Eintracht Frankfurt - SV Hindenburg Allenstein

Endrunde Deutsche Meisterschaft 1932/33 - Viertelfinale

12:2 (7:0)

Termin: 21.05.1933 im Stadion
Zuschauer: 12.000
Schiedsrichter: Wingenfeld (Fulda)
Tore:1:0 Willi Lindner (4.), 2:0 Theodor Trumpler (6.), 3:0 August Möbs (8.), 4:0 August Möbs (25.), 5:0 Karl Ehmer (28.), 6:0 Theodor Trumpler (33.), 7:0 Karl Ehmer (35.), 8:0 Karl Ehmer (56.), 9:0 Karl Ehmer (61.), 10:0 Karl Ehmer (62.), 10:1 Ewald (77.), 11:1 Wilhelm Tiefel (78.), 12:1 August Möbs (79.), 12:2 Kopitzki

 

>> Spielbericht <<

Eintracht Frankfurt SV Hindenburg Allenstein

 


  • Paul Glowka
  • Bieber
  • Gustav Kaminski
  • Putzke
  • Uhlig
  • Hans Majewski
  • Walter Kopitzki
  • Ewald
  • Paul Kiesielnicki
  • Meyer
  • Ernst Kopitzki

 

Trainer Trainer

 

In Frankfurt: Ein Klassenunterschied

Eintracht Frankfurt - SV. Hindenburg Allenstein 12:2 (7:0)

Das war kein gewöhnliches Zwischenrundenspiel um die Deutsche Fußballmeisterschaft, kein sozusagen alltägliches Zusammentreffen zwischen den zwei Vertretern ihrer Landesverbände.

Schon als vor etwa 14 Tagen verlautbarte, daß Eintracht nächster Gegner der Vertreter aus dem fernen, abgetrennten, aber gerade darum um so deutscheren Osten sein werde, zu dem die Riederwälder überdies im Vorjahre neue, aber sehr herzliche Sportbeziehungen bereits angeknüpft hatten, da war es weit über den Kreis der Fußballanhänger Frankfurts hinaus sofort klar, daß man diese aufs äußerste willkommene Gelegenheit wahrnehmen werde, um unseren ostpreußischen Landsleuten, die wohl unter der Ungeheuerlichkeit des Versailler Diktats am meisten zu leiden haben, einen Empfang zu bereiten, der ihnen all die unverbrüchliche Treue und Liebe bekunden sollte, mit der wir uns gerade ihnen und ihrem harten Schicksal verbunden fühlen.
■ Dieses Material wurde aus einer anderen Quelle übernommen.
Lemma launch_seq_outcome ds r evs :
  launch_seq ds r evs ->
  r = Ret tt \/ exists name reason, In name (map fst ds) /\ r = Raise (start_error name reason).
Proof.
  induction 1 as [|[name args] ds e evs Hone|[name args] ds evs Hone
                  |[name args] ds evs r evs' Hone Hrest IH]; simpl in *.
  - auto.
  - destruct (launch_run_outcome _ _ _ _ Hone) as [Hd|[reason Hd]]; [discriminate|].
    right. exists name, reason. auto.
  - destruct (launch_run_not_diverge _ _ _ Hone).
  - destruct IH as [->|(n & reason & Hin & ->)]; [auto|].
    right. exists n, reason. auto.
Qed.

Lemma launch_seq_failed ds r evs pre ev post :
  launch_seq ds r evs ->
  evs = pre ++ ev :: post ->
  failed_launch ev = true ->
  post = [] /\
  exists done name reason,
    launched pre = done ++ [name] /\ r = Raise (start_error name reason).
Proof.
  intros Hseq. revert pre.
  induction Hseq as [|[name args] ds e evs Hone|[name args] ds evs Hone
                     |[name args] ds evs r evs' Hone Hrest IH];
    intros pre Heq Hfail; simpl in *.
  - destruct pre; discriminate.
  - destruct (launch_run_failed _ _ _ _ _ _ _ Hone Heq Hfail) as (-> & Hl & reason & Hr).
    split; [reflexivity|]. exists [], name, reason. auto.
  - destruct (launch_run_not_diverge _ _ _ Hone).
  - apply app_eq_app in Heq. destruct Heq as [l [[-> Hl]|[-> Hl]]].
    + (* the failed launch would lie in a launch that returned *)
      destruct l as [|ev' l].
      * rewrite app_nil_r in *. simpl in Hl.
        destruct (IH [] (eq_sym Hl) Hfail) as (-> & d & n & reason & Hd & ->).
        destruct d; discriminate Hd.
      * injection Hl as <- _.
        pose proof (launch_run_returned _ _ _ Hone) as Hok.
        rewrite forallb_app in Hok. simpl in Hok. rewrite Hfail in Hok.
        simpl in Hok. rewrite andb_false_r in Hok. discriminate.
    + destruct (IH l Hl Hfail) as (-> & d & n & reason & Hd & ->).
      split; [reflexivity|].
      exists (launched evs ++ d), n, reason.
      split; [|reflexivity].
      unfold launched in *. rewrite calls_app, Hd, app_assoc. reflexivity.
Qed.

Lemma start_daemons_daemons_run E dm root h :
  daemons_run E root (fst (start_daemons E dm root h)) (snd (start_daemons E dm root h)).
Proof.
  unfold start_daemons. rewrite bind_emit, bind_run.
  assert (Hlvl : (exists lvl, engine_log_level dm = ret lvl) \/
                 engine_log_level dm = raise (KeyError (string_of_Z dm))).
  { unfold engine_log_level.
    destruct dm as [|p|p]; eauto; destruct p as [[p|p|]|[p|p|]|]; eauto. }
  destruct Hlvl as [[lvl ->] | ->]; unfold ret, raise; cbn [fst snd app].
  - apply daemons_launches with (lvl := lvl). apply for_each_launch_seq.
  - apply daemons_key_error.
Qed.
So wurde der Allensteiner Besuch zu einem wahren „Ostpreußen-Tag". Die „Eintracht" verstand es von jeher, den von ausgezeichnetem Taktgefühl beseelten Gastgeber zu spielen. Und wenn sich zu ihrem anerkannten Geschick die tätige Mitarbeit der staatlichen, kommunalen und sportlichen Behörden gesellt, getragen von der freudigen Begeisterung der gesamten Bevölkerung, denn darf man jetzt, da die Allensteiner Festtage in ihrer Hauptsache vorüber sind, sagen, daß die landsmännische Bedeutung dieser Tage voll und ganz zum Ausdruck kam, daß die nationale Färbung dieses Sportbesuches mit Vorsatz und Recht seine sportliche Bedeutung weit überragte und — was gerade bei diesem Anlaß selbstverständlich das Wichtigste ist, daß die wackere Reichswehrmannschaft von Allenstein die unantastbare Ueberzeugung empfangen hat, daß die gesamte Frankfurter Bevölkerung mit jeder Faser ihres Herzens unverrückbar am deutschen Osten hängt und die schwere Not seiner Bewohner mitfühlt.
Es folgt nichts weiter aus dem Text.